Churches across Rhode Island and Massachusetts tolled their bells 98 times Sunday -- a solemn reminder of a nightclub fire that claimed as many lives, including a woman who succumbed to her burn injuries the day before.

Kelly Viera, 40, died Saturday at Shriners Hospital, raising the fire's death toll by one, a spokeswoman for affiliated Massachusetts General Hospital said Sunday.

Her uncle, William Kelly, sat in a driving rain outside Grace Church, waiting to hear the bells peal for his lost niece. "I keep asking the Lord, 'Why'?" said Kelly, 57. "She was such a sweetheart."

Viera and her husband, Scott, were among more than 300 people who had packed into The Station nightclub in West Warwick to hear the '80s heavy metal band Great White. Scott Viera, an employee of the club, escaped.
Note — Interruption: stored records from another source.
(** X8. Below the capacity, at [end()] or for a trivially copyable element
    type, [insert(pos, value)] at a position of the vector, where [value]
    refers to an object outside the vector or to one of its elements,
    followed by [erase] at the position the insertion returned gives back
    the elements and the size the vector had. *)
Theorem insert_then_erase_restores pos (a : argument) v :
  wf max_elements v → size v < max_elements → begin v ≤ pos ≤ end_ v →
  pos = end_ v ∨ trivially_copyable = true →
  valid_argument trivially_copyable pos a v →
  ∃ v1 v2,
    insert_from moved_from trivially_copyable max_elements pos a v
    = Returned pos v1
    ∧ erase' pos v1 = Returned pos v2
    ∧ size v2 = size v
    ∧ elements v2 = elements v.
Proof.
  intros Hwf Hroom Hpos%precondition_position Hok Harg.
  unfold insert_from, size in *.
  destruct (emplace_from_spec moved_from trivially_copyable max_elements pos a v)
    as (x & v1 & Hrun1 & Hwf1 & Hsize1 & Hel1 & _); [done..| |done|].
  { destruct Hok as [->|?]; [by left|by right; left]. }
  destruct (erase_spec moved_from trivially_copyable trivially_destructible max_elements pos v1)
    as (v2 & Hrun2 & _ & Hsize2 & Hel2); [done|lia|].
  exists v1, v2. split_and!; [done|done|lia|].
  pose proof (length_elements _ _ Hwf) as Hlen.
  assert (Hlt : length (take pos (elements v)) = pos)
    by (rewrite length_take; lia).
  rewrite Hel2, Hel1.
  rewrite take_app_length' by done.
  rewrite cons_middle, app_assoc.
  rewrite drop_app_length' by (rewrite length_app; simpl; lia).
  apply take_drop.
Qed.

(** X9. Below the capacity, after [push_back(value)] the reference
    [back()] is the one [push_back] returned and denotes [value], and a
    [pop_back()] then gives back the elements and the size the vector
    had. *)
Theorem push_back_then_back_and_pop_back value v :
  wf max_elements v → size v < max_size v →
  ∃ r v1,
    push_back moved_from trivially_copyable max_elements value v = Returned r v1
    ∧ back v1 = Some r
    ∧ deref v1 r = Some value
    ∧ size (pop_back' v1) = size v
    ∧ elements (pop_back' v1) = elements v.
Proof.
  intros Hwf Hroom. pose proof Hwf as (_ & _ & Hmax & _).
  unfold size, max_size in *. rewrite Hmax in Hroom.
  destruct (emplace_end_spec moved_from trivially_copyable max_elements value v)
    as (v1 & Hrun & Hwf1 & Hsize1 & Hel1); [done..|].
  pose proof (length_elements _ _ Hwf) as Hlen.
  exists (size_ v), v1. split_and!.
  - exact Hrun.
  - unfold back, ptr_at. rewrite decide_True by lia. f_equal. lia.
  - apply load_Some.
    assert (Hat : elements v1 !! size_ v = Some (Some value)).
    { rewrite Hel1. rewrite lookup_app_r by lia.
      by rewrite Hlen, Nat.sub_diag. }
    unfold elements in Hat. by rewrite lookup_take_lt in Hat by lia.
  - rewrite pop_back_size. lia.
  - rewrite pop_back_elements, Hel1, Hsize1.
    replace (size_ v + 1 - 1) with (length (elements v)) by lia.
    by rewrite take_app_length.
Qed.


(** X11. For an element type that is default-constructible or trivially
    destructible, in every state reachable from a
    default-constructed vector the first [size()] slots of the storage hold
    objects, the storage has [max_elements] slots and the size is at most
    [max_elements]. *)
Theorem reachable_states_well_formed v :
  default_constructible = true ∨ trivially_destructible = true →
  reachable moved_from trivially_copyable trivially_destructible default_constructible
    max_elements v →
  wf max_elements v
  ∧ ∀ i, i < size v → is_Some (deref v (subscript i v)).
Proof.
  intros Htraits Hreach.
  pose proof (reachable_wf _ _ _ _ _ v Htraits Hreach) as Hwf.
  split; [done|]. intros i Hi. by apply (wf_live max_elements).
Qed.

(** X12. The public operations throw in two cases only: [at(pos)] with
    [pos >= size()], which throws IndexOutOfRange and leaves the vector as
    it was, and an insertion, which throws CapacityExceeded and leaves a
    vector whose size has reached the capacity.  [clear], [erase] and
    [pop_back] never throw. *)
Theorem exceptions_are_at_or_full_insertion o v e v' :
  run' o v = Threw e v' →
  (∃ pos, o = op_at pos ∧ e = IndexOutOfRange ∧ v' = v ∧ size v ≤ pos)
  ∨ (is_insertion o = true ∧ e = CapacityExceeded ∧ max_elements ≤ size v').
Proof. apply run_threw. Qed.

(** X13. A loop from [begin()] to [end()] reads the live elements in
    order, and a loop from [rbegin()] to [rend()] reads them in reverse
    order. *)
Theorem iteration_visits_elements v :
  wf max_elements v →
  ∃ xs, range_for v = Some xs
    ∧ Some <$> xs = elements v
    ∧ reverse_for v = Some (reverse xs).
Proof.
  intros Hwf. pose proof Hwf as (Hlen & Hsize & _).
  destruct (read_forward_spec (size_ v) (begin v) (storage_ v))
    as (xs & Hfwd & Hxs).
  { intros j Hj. apply (wf_live max_elements); [done|]. unfold begin, data. lia. }
  destruct (read_reverse_spec (size_ v) (end_ v) (storage_ v))
    as (ys & Hrev & Hys).
  { unfold end_, data. lia. }
  { intros j Hj. apply (wf_live max_elements); [done|].
    unfold end_, data in Hj. lia. }
  assert (Hbase : end_ v - size_ v = 0) by (unfold end_, data; lia).
  rewrite Hbase in Hys. unfold begin, data in Hxs. rewrite drop_0 in Hxs, Hys.
  exists xs. split_and!.
  - unfold range_for. rewrite distance_begin_end. exact Hfwd.
  - exact Hxs.
  - unfold reverse_for.
    change (distance (base (rend v)) (base (rbegin v)))
      with (distance (begin v) (end_ v)).
    rewrite distance_begin_end. simpl. unfold rbegin. rewrite Hrev.
    f_equal. apply (inj (fmap Some)).
    by rewrite Hys, fmap_reverse, Hxs.
Qed.

(** X16. On a vector with [i < size()], [at(i)] returns the reference the
    subscript operator gives, which denotes the [i]-th live element;
    [front()] denotes the first live element and [back()] the last. *)
Theorem element_access_agrees i v :
  wf max_elements v → i < size v →
  at_ i v = Returned (subscript i v) v
  ∧ (∃ x, deref v (subscript i v) = Some x ∧ elements v !! i = Some (Some x))
  ∧ (∃ x, deref v (front v) = Some x ∧ head (elements v) = Some (Some x))
  ∧ (∃ p x, back v = Some p ∧ deref v p = Some x
       ∧ last (elements v) = Some (Some x)).
Proof.
  intros Hwf Hi. unfold size in Hi.
  pose proof (length_elements _ _ Hwf) as Hlen.
  assert (Hget : ∀ j, j < size_ v →
            ∃ x, deref v j = Some x ∧ elements v !! j = Some (Some x)).
  { intros j Hj. destruct (wf_live max_elements v j Hwf Hj) as [x Hx].
    exists x. split; [done|]. unfold elements.
    rewrite lookup_take_lt by done. by apply load_Some. }
  split_and!.
  - unfold at_, subscript. by rewrite decide_False by lia.
  - apply Hget. done.
  - destruct (Hget 0) as (x & Hd & He); [lia|]. exists x. split; [done|].
    by rewrite head_lookup.
  - destruct (Hget (size_ v - 1)) as (x & Hd & He); [lia|].
    exists (size_ v - 1), x. unfold back, ptr_at.
    rewrite decide_True by lia. split_and!; [done..|].
    rewrite last_lookup, Hlen.
    replace (pred (size_ v)) with (size_ v - 1) by lia. done.
Qed.

(** X17. After [clear()] on a vector whose first [size()] slots hold
    objects, a run of at most [max_elements] [push_back] calls returns and
    the vector holds exactly the values pushed, in order. *)
Theorem refill_after_clear (values : list T) v :
  wf max_elements v → length values ≤ max_elements →
  ∃ v', push_back_all moved_from trivially_copyable max_elements values (clear' v) = Returned tt v'
    ∧ wf max_elements v'
    ∧ size v' = length values
    ∧ elements v' = Some <$> values.
Proof.
  intros Hwf Hlen.
  destruct (push_back_all_spec moved_from trivially_copyable max_elements values (clear' v))
    as (v' & Hrun & Hwf' & Hsize & Hel); [by apply clear_wf, wf_bounded|].
  unfold elements at 2 in Hel. rewrite clear_size in Hrun, Hsize, Hel.
  simpl in Hrun, Hsize, Hel. rewrite decide_True in Hrun by done.
  rewrite Nat.sub_0_r in Hsize, Hel. rewrite take_ge in Hel by done.
  exists v'. split_and!; [done|done|unfold size; lia|done].
Qed.

(** X18. For a [value] that refers to an object outside the vector, in
    every state and at every position, [insert(pos, count, value)] does
    what [insert(pos, first, last)] does on a range of [count] copies of
    [value]: same result, same final state, same exception, and undefined
    in the same cases. *)
Theorem insert_count_is_insert_range pos count value v :
  insert_count moved_from trivially_copyable max_elements pos count
    (by_value value) v
  = insert_range moved_from trivially_copyable max_elements pos
      (replicate count value) v.
Proof. by rewrite insert_count_unfold, insert_range_unfold. Qed.

Lemma insert_range_loop_at_end values : ∀ v,
  wf max_elements v →
  discard (insert_range_loop moved_from trivially_copyable max_elements (size_ v) values) v
  = push_back_all moved_from trivially_copyable max_elements values v.
Proof.
  induction values as [|x values IH]; intros v Hwf; [done|].
  cbn [insert_range_loop push_back_all].
  unfold discard, bind, insert, push_back in *.
  change (end_ v) with (size_ v).
  destruct (decide (size_ v < max_elements)) as [Hroom|Hfull].
  - destruct (emplace_spec moved_from trivially_copyable max_elements (size_ v) x v)
      as (v1 & -> & Hwf1 & Hsize1 & _); [done|done|done|by left|].
    rewrite <- Hsize1. by apply IH.
  - by rewrite emplace_full by lia.
Qed.

(** X19. Inserting a list of values at [end()] has the effect of pushing
    them back one after the other: the same final state, and the same
    exception when they do not all fit. *)
Theorem insert_at_end_is_push_back_all (values : list T) v :
  wf max_elements v →
  discard (insert_list moved_from trivially_copyable max_elements (end_ v) values) v
  = push_back_all moved_from trivially_copyable max_elements values v.
Proof.
  intros Hwf. unfold insert_list.
  rewrite <- (insert_range_loop_at_end values v Hwf).
  unfold discard, bind. by rewrite insert_range_unfold.
Qed.

(** X20. On a non-empty vector, [erase(end() - 1)] leaves the same size
    and the same live elements as [pop_back()]. *)
Theorem erase_last_is_pop_back v :
  wf max_elements v → 0 < size v →
  ∃ v', erase' (end_ v - 1) v = Returned (end_ v - 1) v'
    ∧ size v' = size (pop_back' v)
    ∧ elements v' = elements (pop_back' v).
Proof.
  intros Hwf Hpos. unfold size, end_, data in *. simpl.
  destruct (erase_spec moved_from trivially_copyable trivially_destructible max_elements
              (size_ v - 1) v) as (v' & Hrun & _ & Hsize & Hel); [done|lia|].
  pose proof (length_elements _ _ Hwf) as Hlen.
  exists v'. split_and!; [done| |].
  - by rewrite pop_back_size.
  - rewrite pop_back_elements, Hel.
    rewrite drop_ge by lia. by rewrite app_nil_r.
Qed.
"He's beating himself up because he managed to get out and she didn't," Kelly said.

Meanwhile, mourners wearing black ribbons with "Rock on, Ty" printed in silver packed a remote church in Hubbard, Ohio, to remember Great White guitarist Ty Longley, who also died in the Feb. 20 fire.

"Ty is now free to tour the world," band manager Paul Wollnough told the crowd at Corner House Christian Church, where hundreds filed in from the freezing drizzle outside. None of the four surviving band members attended the service, about 60 miles southeast of Cleveland.

Afterward, friends moved on to the barn-like Yankee Lake Ballroom in the nearby village of Brookfield, where local musicians and Longley's guitar teacher performed mellow rock standards.

The band, which Longley joined four years ago, hopes to release a collection music Longley recorded with Great White and others in about a month, Wollnough said after the service. Proceeds from "Regular Guy" would fund scholarships and benefit Longley's unborn child; his girlfriend is four months pregnant.

Investigators suspect Great White's pyrotechnics ignited soundproofing foam, triggering a fire that swept through The Station in minutes as panicked concertgoers tried to flee.

As of Sunday, 51 people injured in the fire remained hospitalized in Rhode Island and Massachusetts, including 33 in critical condition.

A grand jury is investigating the blaze; no charges have been filed. Still at issue is whether the band had permission to use the pyrotechnics display.

Outside the burned out ruins of The Station on Sunday, Susan Henderson peered at a picture of her nephew that was jammed against a chain link fence. Her eyes hidden by sunglasses, Henderson said she was the only person in her family who had visited the makeshift shrine of flowers, photos and teddy bears because the others don't want to face the grim reminder that Keith Mancini died there.

"I wanted to see this," Henderson said. "I came for him."

Thousands of people, most of them strangers, paid their respects to the victims at the site this weekend. Many wedged flowers and added lit candles to the growing piles of personalized keepsakes. Children left homemade cards; one parted with a mini foam New England Patriots football.

Inspectors in white coats still work amid the blackened rubble.

Officials in West Warwick were expected to release documents Monday related to the club's history that could include building and fire inspections. The club had passed a fire inspection in December but wasn't required to have sprinklers.

Gov. Don Carcieri asked that all Rhode Islanders pause Sunday "to remember those who have suffered physically and emotionally" following the blaze. Massachusetts Gov. Mitt Romney, asking residents there to observe a moment of silence, said the lives lost will "remain forever in our hearts."